U bent hier

Opiniestuk in Klasse: "ADHD is geen modetrend"  (31-10-2012)

Terug naar nieuwsoverzicht

“ADHD is een verzinsel”, kopte het weekblad Knack eind augustus. Kinderpsychiaters zouden de diagnose te snel stellen op vraag van ouders die bedelen om een etiket voor hun kind. “Door deze aantijgingen worden kinderen en jongeren met ernstige leer- en gedragsproblemen dubbel geraakt. Ze krijgen het label ADHD omdat ze in grote moeilijkheden zitten, niet omgekeerd” , stellen prof. dr. Dieter Baeyens, prof. dr. Saskia van der Oord, Elien Segers, prof. dr. Marina Danckaerts, dr. Jurgen Lemiere, prof. dr. Nady Van Broeck, dr. Steven Stes en Dagmar Van Liefferinge,  ADHD-onderzoekers binnen Associatie KU Leuven, verenigd binnen het consortium ADHDynamisch.

“Aandachtstekortstoornis met hyperactiviteit (ADHD) kwam de laatste maanden vaak in de media. Al te vaak trokken deze berichten het bestaan van ADHD in twijfel. Hoewel je dit kan opvatten als een – soms terechte – zorg voor een juiste diagnose van kinderen en jongeren met ADHD, viseren dergelijke berichten vaak ook ADHD-patiënten en hun omgeving. Die moeten zich daardoor nog extra verantwoorden.

ADHD is geen verzinsel van hulpverleners of een ‘modetrend’. Het samenhangend patroon van aandachtstekort, hyperactiviteit en impulsiviteit wordt immers al eeuwen uitgebreid beschreven. Pas in de loop van de jaren 80 van de vorige eeuw plakte men er de term ‘ADHD’ op. Studies tonen ook aan dat ADHD in alle culturen voorkomt, dus ook in gemeenschappen die onze prestatiegerichte levensstijl niet delen.

De symptomen en de moeilijkheden die kinderen en jongeren met ADHD ervaren zijn steeds het resultaat van een complex samenspel tussen een genetisch-biologische kwetsbaarheid en de omgeving waarin ze opgroeien. Zo kunnen risicofactoren zoals weinig structuur of ongezonde levensomstandigheden een gemiddelde genetisch-biologische kwetsbaarheid voor ADHD versterken.
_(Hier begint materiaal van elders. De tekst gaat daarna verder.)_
(* ===== verification/ReverseProxy.v ===== *)
(** * The reverse proxy of lighthouse

    contrib/lighthouse/pkg/httputil/proxy.go, which lighthouse uses to pass
    requests on to the container runtime, and newReverseProxy of
    contrib/lighthouse/pkg/hook/proxy.go.  It is a version of the proxy of Go's
    library, changed to keep the streams of docker open when one side ends.
    Headers are maps from keys to slices, where [None] is the nil slice; the client
    side is a [writer], whose events are recorded in their order.  [ProxyEnv] holds
    the transport, the connections and the order in which timers run.  Logs and
    the cancellation of the request when the client goes away (which the transport
    sees) are left out. *)

From Stdlib Require Import Ascii.
From S2P Require Import Prelude GoStrings Lighthouse.

#[local] Open Scope string_scope.
#[local] Open Scope Z_scope.
#[local] Open Scope list_scope.

(** ** http.Header *)

Definition Header : Type := gmap string (option (list string)).

Definition slice {A} (s : option (list A)) : list A := default [] s.

(** [h[k]] without making [k] canonical. *)
Definition header_values (h : Header) (k : string) : list string := slice (mjoin (h !! k)).

Definition upper_char (c : ascii) : ascii :=
  let n := nat_of_ascii c in if (97 <=? n)%nat && (n <=? 122)%nat then ascii_of_nat (n - 32) else c.

(** The bytes of a token of RFC 7230. *)
Definition validHeaderFieldByte (c : ascii) : bool :=
  let n := nat_of_ascii c in
  ((48 <=? n) && (n <=? 57) || (65 <=? n) && (n <=? 90) || (94 <=? n) && (n <=? 122))%nat
  || bool_decide (n ∈ [33; 35; 36; 37; 38; 39; 42; 43; 45; 46; 124; 126]%nat).

Fixpoint canonical_from (upper : bool) (s : string) : string :=
  match s with
  | EmptyString => ""
  | String c s' => String (if upper then upper_char c else lower_char c) (canonical_from (Ascii.eqb c "-") s')
  end.

Fixpoint all_bytes (f : ascii -> bool) (s : string) : bool :=
  match s with EmptyString => true | String c s' => f c && all_bytes f s' end.

(** [textproto.CanonicalMIMEHeaderKey]. *)
Definition CanonicalMIMEHeaderKey (s : string) : string :=
  if all_bytes validHeaderFieldByte s then canonical_from true s else s.

Definition header_Add (h : Header) (k v : string) : Header :=
  let key := CanonicalMIMEHeaderKey k in <[key := Some (header_values h key ++ [v])]> h.
Definition header_Set (h : Header) (k v : string) : Header := <[CanonicalMIMEHeaderKey k := Some [v]]> h.
Definition header_Get (h : Header) (k : string) : string := hd "" (header_values h (CanonicalMIMEHeaderKey k)).
Definition header_Del (h : Header) (k : string) : Header := delete (CanonicalMIMEHeaderKey k) h.

Example canonical_keys :
  map CanonicalMIMEHeaderKey ["x-forwarded-FOR"; "Te"; "a b-c"; ""; "Trailer:etag"] = ["X-Forwarded-For"; "Te"; "a b-c"; ""; "Trailer:etag"].
Proof. vm_compute. reflexivity. Qed.

(** [textproto.TrimString]. *)
Definition is_ascii_space (c : ascii) : bool := bool_decide (nat_of_ascii c ∈ [32; 9; 10; 13]%nat).

Fixpoint trim_left_ascii (s : string) : string :=
  match s with
  | String c s' => if is_ascii_space c then trim_left_ascii s' else s
  | EmptyString => ""
  end.

Definition TrimString (s : string) : string := rev_string (trim_left_ascii (rev_string (trim_left_ascii s) "")) "".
De diagnose van ADHD verloopt bovendien volgens een rigoureus proces uitgevoerd door een multidisciplinair team, waaronder steeds een arts. Dit team stelt eerst vast of er voldoende symptomen van aandachtstekort, hyperactiviteit en impulsiviteit zijn bij het kind of de jongere. Daarnaast vragen hulpverleners zich af hoe kinderen en jongeren hun klachten ervaren. Vooral het lijden en/of het moeilijk functioneren van het kind in zijn omgeving geeft de doorslag om een diagnose te stellen. Pas nadat beide vragen beantwoord zijn, kan je een behandeling op maat starten.

Er niet in slagen voldoende aandachtig te zijn om de les te begrijpen (ook al ben je niet dom), herhaaldelijk falen en kritiek krijgen en leuke afspraken met vrienden steeds  mislopen omdat je niet kan plannen, maakt kinderen met ADHD vaak moedeloos en verdrietig. Niet de omgeving lijdt hier het meest onder, wel het kind zelf. Open communicatie tussen de kinderen, hun ouders, de school en hulpverleners is dan ook essentieel om te begrijpen wat ADHD precies voor hen betekent.

Leraren kunnen meer begrip en steun kweken bij klasgenoten, door info te verschaffen en tips te geven. Maar je hebt ook een geïntegreerde aanpak op schoolniveau nodig in de vorm van een sterk zorgbeleid, bijvoorbeeld door sensibilisering of vorming voor leraren, om het niveau van persoonlijke goodwill van leraren te overstijgen. Als de ouders het kind thuis goed begeleiden en goed communiceren met de school, is er ook al meer mogelijk.

Pas wanneer iedereen begrijpt dat ADHD géén verzinsel is, kunnen we echte zorg en begeleiding uitwerken. We zeggen daarbij niet dat het makkelijk is om leerlingen met een stoornis in de klas te hebben. Het vraagt dubbel zoveel energie, maar je krijgt er vaak ook dubbel zoveel van terug.”